Харри сделал это за нее, когда Клэр и Горэм вышли. Затем, вместо того, чтобы снова обнять ее, он быстро поцеловал девушку в лоб, пересек комнату и открыл окно.

Сэр Чонси Фиппс взобрался на подоконник. Симона почти вскрикнула, но Харри торопливо вернулся к ней, чтобы зажать ей рот ладонью.

— Шшш.

— Не надо заставлять меня молчать. Выброси этого распутника в окно!

Харри показал на закрытую дверь и прошептал:

— Говори тиши, пока кто-нибудь не пришел посмотреть, из-за чего такая суматоха.

Она попыталась говорить разъяренным шепотом.

— Этот пьяница собирается все испортить. — Особенно ее время наедине с Харри. — Скажи ему, чтобы он убирался.

— Извини, любовь моя, но я не могу этого сделать. Чаппи — мой друг. И один из лучших взломщиков в Англии. Взломщик сейфов, если угодно.

— Он — пьяный дурак!

Сэр Чонси подмигнул ей.

— Великолепная маскировка, а? Лучше, чем усы и темные очки. Никто ни в чем не подозревает пропойцу, и никто не следит за тем, что говорит, когда пьяница растягивается на столе.
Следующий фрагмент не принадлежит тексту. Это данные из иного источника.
(** X13.  What [test_database] reports.  Without a configured store: the
    database is "Available but not initialized", not connected, with no
    collections.  On a reachable store: "Connected & Working", connected,
    with the first ten collection names at most.  On an unreachable one:
    connected, no collections, and "Connected but Error:" followed by the
    first 50 characters of the text of the driver's exception, which is
    longer and so is cut.  The text "Not Available" of line 34 is never
    reported. *)
Theorem diagnostics_report (name : string) (names : list string)
    (DATABASE_URL DATABASE_NAME : option string) (db : database) :
  exists r,
    fst (test_database name names DATABASE_URL DATABASE_NAME db) = Return r
    /\ (db = None ->
        Diagnostics.database r = "⚠️  Available but not initialized"
        /\ Diagnostics.connection_status r = "Not Connected"
        /\ Diagnostics.collections r = [])
    /\ (forall s, db = Some s -> reachable s = true ->
          Diagnostics.database r = "✅ Connected & Working"
          /\ Diagnostics.connection_status r = "Connected"
          /\ Diagnostics.collections r = take 10 names
          /\ (length (Diagnostics.collections r) <= 10)%nat)
    /\ (forall s, db = Some s -> reachable s = false ->
          Diagnostics.database r =
            "⚠️  Connected but Error: " +:+ first_chars 50 (exn_str Collection.unreachable)
          /\ Diagnostics.database r =
               "⚠️  Connected but Error: localhost:27017: [Errno 111] Connection refused, T"
          /\ Diagnostics.database r ≠
               "⚠️  Connected but Error: " +:+ exn_str Collection.unreachable
          /\ Diagnostics.connection_status r = "Connected"
          /\ Diagnostics.collections r = [])
    /\ String.length (first_chars 50 (exn_str Collection.unreachable)) = 50%nat
    /\ (50 < String.length (exn_str Collection.unreachable))%nat
    /\ Diagnostics.database r ≠ "❌ Not Available".
Proof.
  assert (String.length (first_chars 50 (exn_str Collection.unreachable)) = 50%nat
          /\ (50 < String.length (exn_str Collection.unreachable))%nat) as Hcut.
  { split; [vm_compute; reflexivity|]. vm_compute. lia. }
  destruct db as [s|].
  - destruct (reachable s) eqn:Hr.
    + eexists. unfold test_database, list_collection_names, Collection.operation,
        mbind, M_bind, bind, try_except, db_is_none, mret, M_ret, ret.
      cbn beta iota. rewrite Hr. cbn [fst].
      split; [reflexivity|]. split; [discriminate|]. split; [|split].
      * intros ? _ _. cbn. repeat split. rewrite length_take. lia.
      * intros s' [= <-] Hr'. congruence.
      * split; [exact (proj1 Hcut)|]. split; [exact (proj2 Hcut)|]. cbn. discriminate.
    + eexists. unfold test_database, list_collection_names,
        mbind, M_bind, bind, try_except, db_is_none, mret, M_ret, ret.
      cbn beta iota. rewrite (StoreFacts.operation_unreachable _ _ Hr). cbn [fst].
      split; [reflexivity|]. split; [discriminate|]. split; [|split].
      * intros s' [= <-] Hr'. congruence.
      * intros ? _ _. cbn [Diagnostics.database Diagnostics.connection_status
          Diagnostics.collections Diagnostics.set_database Diagnostics.set_database_url
          Diagnostics.set_database_name Diagnostics.set_connection_status
          Diagnostics.set_collections Diagnostics.initial].
        split; [reflexivity|]. split; [vm_compute; reflexivity|].
        split; [vm_compute; discriminate|]. split; reflexivity.
      * split; [exact (proj1 Hcut)|]. split; [exact (proj2 Hcut)|].
        vm_compute. discriminate.
  - eexists. split; [reflexivity|]. split; [|split; [|split]];
      [intros _; cbn; repeat split | discriminate | discriminate |].
    split; [exact (proj1 Hcut)|]. split; [exact (proj2 Hcut)|]. cbn. discriminate.
Qed.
Этот лысый клоун ни разу не споткнулся. Его речь не была нечленораздельной, он не пускал слюни, и нигде не было видно бутылки или фляжки. Симона повернулась к Харри, тогда как сэр Чонси повернулся к одной из стен с книгами. Он оказался трезвым другом Харри, и к тому же вором? У нее закружилась голова от поцелуя Харри, вот почему она в таком замешательстве.

— Ты имеешь в виду, что он — преступник?

Харри отправился помочь оттолкнуть секцию книжного шкафа, которая отодвинулась, чтобы открыть большой стенной сейф.

— Чаппи не преступник. Горэм никогда не пригласил бы уголовника. Его посвятили в рыцари за героическую службу во время войны, хотя никто не знает об этом. Все думают, что Чаппи заполучил рыцарство, оплатив долги Принни, чтобы получить это признание. Такого вообще не было. Что он сделал на самом деле — это выкрал для нас бесчисленное количество ценных документов во Франции, до того, как они выслали всех англичан. Его послали бы на гильотину еще до того, как он выпил бы последний стакан вина, если бы французы узнали об этом.

— А мисс Бейлор знает?

Сэр Чонси сделал паузу в своей работе, чтобы ответить Симоне.

— Сьюзан — танцовщица, а не актриса. У нее нет вашей сообразительности.

Симона кивнула в ответ на комплимент.

— Тем не менее, она жадная, — продолжил сэр Чонси. — Так что она терпит меня. Отвращение, которое она не может скрыть, добавляет колоритности к моей роли.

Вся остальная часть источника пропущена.